Свои размышления того дня Гайдар описывал так: «…Начинаю понимать, что врачи, получив результаты анализов, в недоумении: кардиограмма отменная, сердце работает как часы, давление повышенное, но лишь чуть выше нормы, то же относится к сахару. А между тем пациент очевидно в крайне тяжелом состоянии. Приходится думать о нарушении мозгового кровообращения. Ведь по-прежнему не могу пошевелить ни рукой, ни ногой. Но на протяжении следующих часов способность управлять своим телом восстанавливается быстро. К семи утра следующего дня уже могу не только встать с постели, но принять душ, побриться. Не медик, но знаю, что при инсультах так не бывает. Значит, что-то другое».
И далее: «…Понимаю, что выжил чудом. Быстрота восстановления организма показывает: задачей было не искалечить, а именно убить. Кому в российской политике была нужна моя смерть 24 ноября 2006 года в Дублине? Подумав, почти сразу отклоняю версию о причастности к произошедшему российского руководства. После смерти Александра Литвиненко 23 ноября в Лондоне еще одна насильственная смерть известного россиянина, произошедшая на следующий день, – последнее, в чем могут быть заинтересованы российские власти. Если бы речь шла о взрыве или выстрелах в Москве, в первую очередь подумал бы о радикальных националистах. Но Дублин? Отравление? Очевидно не их стиль.
Значит, скорее всего, за произошедшим стоит кто-то из явных или скрытых противников российских властей, те, кто заинтересован в дальнейшем радикальном ухудшении отношений России с Западом».
Гайдар, во-первых, был уверен в том, что это было отравление.

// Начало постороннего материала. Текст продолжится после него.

(** * Container state and lifecycle control (lib/portlayer/exec/base.go)

    A shallow embedding of [containerBase] and its methods [refresh],
    [updates], [startGuestProgram], [start], [stop], [kill], [shutdown],
    [poweroff] and [waitForPowerState].

    The methods talk to the vSphere infrastructure through govmomi.  The
    infrastructure is a type class of answer functions over an abstract
    world; every round trip is recorded in a call trace, so that statements
    such as "power-off is never invoked" are statements about that trace.
    A Go [error] result is an [option error] ([None] is [nil]); a run-time
    panic (nil dereference, index out of range) is the [Panic] result.
    Logging ([log.Infof], [trace.Begin]) has no influence on results and is
    left out. *)

From Stdlib Require Import ZArith String List Bool Lia.
From stdpp Require Import base gmap strings list.
Import ListNotations.
Local Open Scope string_scope.
Local Open Scope Z_scope.

(** ** Data model *)

(** [types.VirtualMachinePowerState] *)
Inductive VirtualMachinePowerState :=
| VirtualMachinePowerStatePoweredOff
| VirtualMachinePowerStatePoweredOn
| VirtualMachinePowerStateSuspended.

Definition VirtualMachinePowerState_eqb (a b : VirtualMachinePowerState) : bool :=
  match a, b with
  | VirtualMachinePowerStatePoweredOff, VirtualMachinePowerStatePoweredOff => true
  | VirtualMachinePowerStatePoweredOn, VirtualMachinePowerStatePoweredOn => true
  | VirtualMachinePowerStateSuspended, VirtualMachinePowerStateSuspended => true
  | _, _ => false
  end.

(** [types.LocalizableMessage] *)
Record LocalizableMessage := { Key : string; Message : string }.

(** [types.BaseMethodFault]: the two shapes [poweroff] switches on, and
    every other fault, told apart by its type name. *)
Inductive MethodFault :=
| InvalidPowerState (ExistingState RequestedState : VirtualMachinePowerState)
| GenericVmConfigFault (FaultMessage : list LocalizableMessage) (Reason : string)
| OtherFault (TypeName : string).

(** Go [error] values met in this file: [NotYetExistError], govmomi's
    [task.Error] (a localized method fault), and plain message errors
    ([errors.New], [fmt.Errorf], and whatever else a collaborator hands
    back). *)
Inductive error :=
| NotYetExistError (ID : string)
| task_Error (Fault : MethodFault) (LocalizedMessage : string)
| errorString (s : string).

(** The [Error() string] method. *)
Definition Error (e : error) : string :=
  match e with
  | NotYetExistError ID => ID ++ " is not completely created"
  | task_Error _ m => m
  | errorString s => s
  end.

(** [ctx.Err()] of package context: [nil], [Canceled] or
    [DeadlineExceeded]. *)
Inductive ContextError := Canceled | DeadlineExceeded.

(** [time.Duration]: int64 nanoseconds. *)
Definition Duration := Z.
Definition wrap64 (z : Z) : Z := (z + 2 ^ 63) mod 2 ^ 64 - 2 ^ 63.
Definition Second : Duration := 1000000000.
Definition applyTimeDecay (state : list R) (lastUpdate : Z) (decayFactor : R)
  : Eff (list R) :=
  now <- Date_now ;;
  let timeDeltaMs := (now - lastUpdate)%Z in
  let timeDeltaDays := IZR timeDeltaMs / (1000 * 60 * 60 * 24) in
  let decay := Js.Math_pow decayFactor timeDeltaDays in
  ret (map (fun value => value * decay) state).

Definition applyLSTMUpdate (memoryState eventEmbedding : list R)
           (learningRate : R) : list R :=
  Js.mapi
    (fun value i =>
       let embedding := Js.get_or_0 eventEmbedding i in
       let forgetGate := tanh (value * 0.9) in
       let inputGate := tanh embedding in
       forgetGate * (1 - learningRate) + inputGate * learningRate)
    memoryState.

Definition calculateStateChange (oldState newState : list R) : R :=
  sqrt (Js.for_range (List.length oldState)
          (fun sumSquares i =>
             let diff := Js.get newState i - Js.get oldState i in
             sumSquares + diff * diff)
          0).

И, во-вторых, что его «заказал» Борис Березовский.
Он знал, насколько широко олигархи в России могут толковать понятие «границы допустимого». Вряд ли он был личным врагом Березовского. Но послать месседж в Россию в виде мертвого тела главного российского либерала и бывшего премьер-министра – это «красиво». По крайней мере, Егор рассуждал именно так.
Убежденность его крепла. И уже из московской больницы он снова звонил Гениевой, которая долгие годы была еще и директором Фонда Сороса в России, и просил ее связаться с Джорджем Соросом: «Попросите его сообщить миру, кто несет ответственность за отравление. Это Березовский».
Екатерина Юрьевна позвонила Соросу, который чрезвычайно волновался за Гайдара, но на просьбу тот ответил следующим образом: «Я сделаю всё, что угодно, кроме этого. У меня есть дети».
Ирландская полиция не нашла следов радиоактивного заражения. Ничего толком не дали и анализы. Егор лечился в московской клинике (АО «Медицина»), каждый день делал переливание крови. Иногда после процедур заезжал в гости к жившему рядом Ярошенко. Здоровье его было катастрофическим образом подорвано и ухудшалось с каждым годом. В конце жизни он, человек, который привык быстро ходить, говорить, действовать, передвигался невероятно медленно и с большим трудом. Больше того, он потерял вкус к жизни. «Нам врачи говорили – характер отравления мы восстановить не можем», – вспоминал позднее сын Егора Петр Егорович.
Екатерина Гениева, через девять лет скончавшаяся от неизлечимой болезни, считала, что источник отравления находился в номере Гайдара. Установить истину сейчас, через столько лет, – уже невозможно.
Отравление (в чем был уверен Гайдар и в чем до сих пор уверены члены его семьи и близкие друзья) стало словно бы разделительной линией между всей прошлой жизнью Гайдара и теми годами, что ему еще оставалось прожить. Разделительных линий в его биографии было много: научный период, журналистский период, семинарский период, правительство, периоды работы в Думе, периоды «теневого» интеллектуального влияния. И вот – новая точка отсечения.
Казалось бы, мало что во внешней жизни Гайдара изменилось: он по-прежнему был очень плодовит – выходило множество статей. И по-прежнему находился в статусе экономического гуру, к которому внимательно прислушивались – многие чиновники приезжали к нему в Дунино посоветоваться или проверить свои мысли и впечатления. Часто выступал на различных форумах, давал множество интервью. Но физическая его оболочка резко контрастировала с интеллектуальной. Он тяжело передвигался, плохо выглядел, резко постарел, публика с интересом обсуждала вопрос, не пьет ли он.
«Мне было больно видеть моего сына в таком состоянии», – говорила Ариадна Павловна.
А он, разумеется, ничего ей не говоря, чувствовал приближение… Смерти ли? Было ощущение его равнодушия к земным делам, которые он продолжал, и иногда весьма горячо, описывать и анализировать. Когда Гайдар выступал с лекциями, казалось, что он уже не здесь. А когда кто-то говорил: «А вот лет через пять…», Егор задумчиво отвечал: «Через пять… Это так много. Меня, может быть, уже и не будет».